→ Data
▼

(* ===== verification/ObjLoader.v ===== *)
(** * The loader on top of libbpf's objects (src/loader/xdp_loader.c, src/libbpf/src/libbpf.c)

    [Loader] is proved against the class [Libbpf] of operations on objects.
    Here these are the functions of libbpf themselves: opening and loading an
    ELF file, finding programs and pinning maps, on a kernel that has file
    descriptors, a file system of pins and devices. *)

From S2P Require Import ProgLoad Pinning.
From S2P Require CmdLine XdpLink Loader LinkNet.
From stdpp Require Import list.
Open Scope Z_scope.

(** ** What loading leaves alone

    [f] is a part of the kernel that no call of the loader of objects touches. *)

Section spares.
Context {X K T : Type} (U : Prop) (f : K -> T).
Definition spares {A} (c : ST (X * K) A) : Prop :=
  forall s, match c s with Some (_, s') => f s'.2 = f s.2 | None => U end.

▲

The output consists solely of the lines from the line that contains "K) A) : Prop" through the final line of the data.

Definition spares {A} (c : ST (X * K) A) : Prop :=
  forall s, match c s with Some (_, s') => f s'.2 = f s.2 | None => U end.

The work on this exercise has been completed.